User talk:Ahsh
Welcome to Wiki Course Notes! We hope you will contribute much and well. You will probably want to read the help pages. Again, welcome and have fun! WikiSysop 20:18, 25 July 2009 (UTC)
[math]\displaystyle{ CoFi^{RANK} }[/math]: Maximum Margin Matrix Factorization for Collaborative Ranking
Problem Statement:
The underlying intelligent tools behind the webshoppers such as Amazon, Netflix, and Apple learn a suggestion function based on the the current user's and the others ratings in order to offer personalized recommendations. To this end, collaborative filtering provided a promising approach in which the rating patterns (of the products) by the current user and the others are used to estimate rates (or ranking) for unrated items. The task is more challenging once the user is unknown for the system (i.e., there is not any rating records from this user). Two different strategies might be incorporated for offering the recommendation list: rating or ranking. Ranking is different from rating in which the set of recommendations is obtaind directly, rather than first finding the rates and then sort them accordingly. For collaborative ratings, Maximum Marging Matrix Factorization (MMMF) had a promising result for estimating the unknown rates. This paper extends the use of MMMF for collaborative ranking. Since the top ranked items (products) are offered to the user, it is more important to predict what a user might like than what he/she dislikes. In other words, the items with higher rank should be ranked more accuratly than the last ones.
Objectives:
The authors in <ref>M. Weimer, A. Karatzoglouy, Q. Viet Le, and A. Smola, “ Maximum Margin Matrix Factorization for Collaborative Ranking”, Advances in Neural Information Processing systems, 2007.</ref> considered a set of objectives for the ranking task. In which, the algorithm should
- directly optimize the ranking scores,
- be adaptable to different scores,
- not need any features extraction besides the actual ratings,
- be scalable and parralizable with large number of items and users.
Definitions:
Polya-Littlewood-Hardy inequality
For any two vectors a, b , their inner product is maximized when a, b are sorted in the same order. That is [math]\displaystyle{ \lt a,b\gt \lt = \lt sort(a),sort(b)\gt }[/math]
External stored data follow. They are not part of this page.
(** One event; [None] when it cannot happen in this state. *)
Definition exec_event (s : ExecState) (ev : event) : option ExecState :=
  match ev with
  | EvAcquire k =>
      if decide (es_tasks s !! k = Some Queued ∧ active_count s < rq_maximum_in_flight_requests request_profile)
      then Some (set_task s k Reserving) else None
  | EvReserve k clock =>
      r ← request_by_hash k;
      if decide (es_tasks s !! k = Some Reserving) then Some (reserve_step s k r clock) else None
  | EvStart k attempt_id clock =>
      r ← request_by_hash k;
      if decide (es_tasks s !! k = Some Starting) then Some (start_step s k r attempt_id clock) else None
  | EvProvider k result =>
      match es_tasks s !! k with
      | Some (Requesting attempt_id) => Some (provider_step s k attempt_id result)
      | _ => None
      end
  | EvSettle k clock =>
      r ← request_by_hash k;
      t ← es_tasks s !! k;
      settle_step s k r t clock
  | EvCallback attempt_id callback =>
      match append_ibkr_historical_callback (es_db s) attempt_id callback with
      | Ok (db, _) => Some (set_db s db)
      | Raise _ => Some s
      end
  | EvCancel k =>
      match es_tasks s !! k with
      | Some t => if negb (final t) && existsb (λ kt, broken kt.2) (map_to_list (es_tasks s))
                  then Some (set_task s k Cancelled) else None
      | None => None
      end
  end.

Fixpoint exec_events (s : ExecState) (evs : list event) : option ExecState :=
  match evs with
  | [] => Some s
  | ev :: evs => s' ← exec_event s ev; exec_events s' evs
  end.
(* ===== verification/Research.v ===== *)
(** Causal research observations ([domain/research.py] and
    [application/research_observations.py]): the join of projected bars with their
    canonical events, the identity of a dataset of bar revisions, and the
    measured availability and revision delays. *)

From S2P Require Import Prelude PySorted PyStr PyTime PyDecimal Sha256 PyJson PyParse Domain Storage Bars EventStore Ingestion PyFloat PyText.
From Stdlib Require Import Ascii.

Definition OBSERVATION_DATASET_CONTRACT : string := "qtrad-research-observations-v1".
Definition OBSERVATION_SCHEMA_VERSION : Z := 1.

(** ** Rows *)

Record ProjectedBar : Type := mkProjected { pb_bar : MarketBar; pb_global_position : Z }.

Definition ProjectedBar_post_init (p : ProjectedBar) : res unit :=
  raise_if (pb_global_position p <=? 0) (ValueError "projected bar global position must be positive").

Record ObservationCandidate : Type := mkCandidate {
  oc_projection : ProjectedBar; oc_event : option EventEnvelope }.

Record ObservationRow : Type := mkObservation {
  ob_event_id : UUID;
  ob_stream_id : string;
  ob_stream_version : Z;
  ob_event_type : string;
  ob_event_time : datetime;
  ob_received_at : datetime;
  ob_persisted_at : datetime;
  ob_global_position : Z;
  ob_instrument_id : string;
  ob_basis : PriceBasis;
  ob_interval_start : datetime;
  ob_interval_end : datetime;
  ob_open : Decimal;
  ob_high : Decimal;
  ob_low : Decimal;
  ob_close : Decimal;
  ob_sample_count : Z;
  ob_revision : Z;
  ob_provenance : BarProvenance;
  ob_quality : DataQuality;
  ob_source_provider : string;
  ob_source_environment : string;
  ob_source_external_id : string }.

Definition bar_event_type (revision : Z) : string :=
  if revision =? 1 then "MarketBarClosed" else "MarketBarCorrected".
Definition bar_stream_id (instrument_id : string) (basis : PriceBasis) : string :=
  "market-bar:" +:+ instrument_id +:+ ":" +:+ PriceBasis_str basis.

Definition ObservationRow_post_init (r : ObservationRow) : res unit :=
  require_utc (ob_event_time r) "observation event_time";;
  require_utc (ob_received_at r) "observation received_at";;
  require_utc (ob_persisted_at r) "observation persisted_at";;
  require_utc (ob_interval_start r) "observation interval_start";;
  require_utc (ob_interval_end r) "observation interval_end";;
  raise_if (ob_global_position r <=? 0) (ValueError "observation global position must be positive");;
  raise_if ((ob_stream_version r <=? 0) || (ob_revision r <=? 0) || (ob_sample_count r <=? 0))
           (ValueError "observation lineage and bar counts must be positive");;
  raise_if (negb (nonempty (ob_instrument_id r)) || negb (nonempty (ob_stream_id r)))
           (ValueError "observation identity must be non-empty");;
  raise_if (dt_leb (ob_interval_end r) (ob_interval_start r))
           (ValueError "observation interval must be positive");;
  raise_if (negb (String.eqb (ob_event_type r) (bar_event_type (ob_revision r))))
           (ValueError "observation event type does not match its bar revision");;
  raise_if (negb (String.eqb (ob_stream_id r) (bar_stream_id (ob_instrument_id r) (ob_basis r))))
           (ValueError "observation stream identity does not match its bar").

Definition ObservationRow_new (r : ObservationRow) : res ObservationRow :=
  ObservationRow_post_init r;; Ok r.

Definition availability_delay (r : ObservationRow) : timedelta :=
  dt_diff (ob_persisted_at r) (ob_interval_end r).

(** Times enter keys by their instant, by which aware datetimes compare and hash. *)
Definition semantic_key (r : ObservationRow) : string * string * Z * string * string * string * Z * Z :=
  (ob_instrument_id r, PriceBasis_str (ob_basis r), instant (ob_interval_start r),
   ob_source_provider r, ob_source_environment r, ob_source_external_id r,
   ob_stream_version r, ob_global_position r).
Definition revision_key (r : ObservationRow) : string * PriceBasis * Z * string * string * string * Z :=
  (ob_instrument_id r, ob_basis r, instant (ob_interval_start r),
   ob_source_provider r, ob_source_environment r, ob_source_external_id r, ob_revision r).

Definition ObservationRow_as_json (r : ObservationRow) : json :=
  JObj [("event_id", JStr (uuid_text (ob_event_id r)));
        ("stream_id", JStr (ob_stream_id r));
        ("stream_version", JInt (ob_stream_version r));
        ("event_type", JStr (ob_event_type r));
        ("event_time", JStr (isoformat (ob_event_time r)));
        ("received_at", JStr (isoformat (ob_received_at r)));
        ("persisted_at", JStr (isoformat (ob_persisted_at r)));
        ("global_position", JInt (ob_global_position r));
        ("instrument_id", JStr (ob_instrument_id r));
        ("basis", JStr (PriceBasis_str (ob_basis r)));
        ("interval_start", JStr (isoformat (ob_interval_start r)));
        ("interval_end", JStr (isoformat (ob_interval_end r)));
        ("open", JStr (dec_str (ob_open r)));
        ("high", JStr (dec_str (ob_high r)));
        ("low", JStr (dec_str (ob_low r)));
        ("close", JStr (dec_str (ob_close r)));
        ("sample_count", JInt (ob_sample_count r));
        ("revision", JInt (ob_revision r));
        ("provenance", JStr (BarProvenance_str (ob_provenance r)));
        ("quality", JStr (DataQuality_str (ob_quality r)));
        ("source_provider", JStr (ob_source_provider r));
        ("source_environment", JStr (ob_source_environment r));
        ("source_external_id", JStr (ob_source_external_id r))].

(** ** Validation of a sequence of rows *)

Definition interval_key (r : ObservationRow) : string * PriceBasis * Z * Z * string * string * string :=
  (ob_instrument_id r, ob_basis r, instant (ob_interval_start r), instant (ob_interval_end r),
   ob_source_provider r, ob_source_environment r, ob_source_external_id r).

Notation revision_sets := (gmap (string * PriceBasis * Z * Z * string * string * string) (gset Z)).
Definition add_revision (m : revision_sets) (r : ObservationRow) : revision_sets :=
  <[interval_key r := default ∅ (m !! interval_key r) ∪ {[ob_revision r]}]> m.
Definition revisions_by_interval (rows : list ObservationRow) : revision_sets := fold_left add_revision rows ∅.

(** [set(range(1, n + 1))] *)
Definition range1 (n : Z) : gset Z := list_to_set (seqZ 1 n).
Definition max_in (s : gset Z) : Z := foldr Z.max 0 (elements s).

Definition _require_contiguous_revisions (rows : list ObservationRow) : res unit :=
  raise_if (existsb (λ kv, negb (bool_decide (kv.2 = range1 (max_in kv.2))))
                    (map_to_list (revisions_by_interval rows)))
           (ValueError "observation interval has missing intermediate revisions").

Record row_scan : Type := mkScan {
  sc_previous : option (string * string * Z * string * string * string * Z * Z);
  sc_semantic : list (string * string * Z * string * string * string * Z * Z);
  sc_revision : list (string * PriceBasis * Z * string * string * string * Z);
  sc_stream : list (string * Z) }.

Definition scan_row (s : row_scan) (row : ObservationRow) : res row_scan :=
  raise_if match sc_previous s with Some p => pylt (semantic_key row) p | None => false end
           (ValueError "observation rows must use canonical semantic ordering");;
  raise_if (bool_decide (semantic_key row ∈ sc_semantic s))
           (ValueError "observation rows must have unique semantic keys");;
  raise_if (bool_decide (revision_key row ∈ sc_revision s))
           (ValueError "observation rows must have unique source revision lineage");;
  raise_if (bool_decide ((ob_stream_id row, ob_stream_version row) ∈ sc_stream s))
           (ValueError "observation rows must have unique canonical stream versions");;
  Ok (mkScan (Some (semantic_key row)) (semantic_key row :: sc_semantic s)
        (revision_key row :: sc_revision s) ((ob_stream_id row, ob_stream_version row) :: sc_stream s)).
Discounted Comulative Gain
Consider the rating vector [math]\displaystyle{ y\in\{1,...,r\}^{n} }[/math], and [math]\displaystyle{ \pi }[/math] the permutation of the rating vector. For the truncation threshold [math]\displaystyle{ k }[/math] (the number of recommendations), the Discounted Comulative Gains (DCG) score is defined as: [math]\displaystyle{ DCGk(y,\pi)=\sum_{i=1}^{k}\frac{2^{y_{\pi_i}-1}}{log(i+2)} }[/math] Given the permutation [math]\displaystyle{ \pi_s }[/math] which sorts the [math]\displaystyle{ y }[/math] in decreasing order, the Normalized Discounted Comulative Gains (NDCG) score is given by:[math]\displaystyle{ NDCGk(y,\pi)=\frac{DCGk(y,\pi)}{DCGk(y,\pi_{s})} }[/math]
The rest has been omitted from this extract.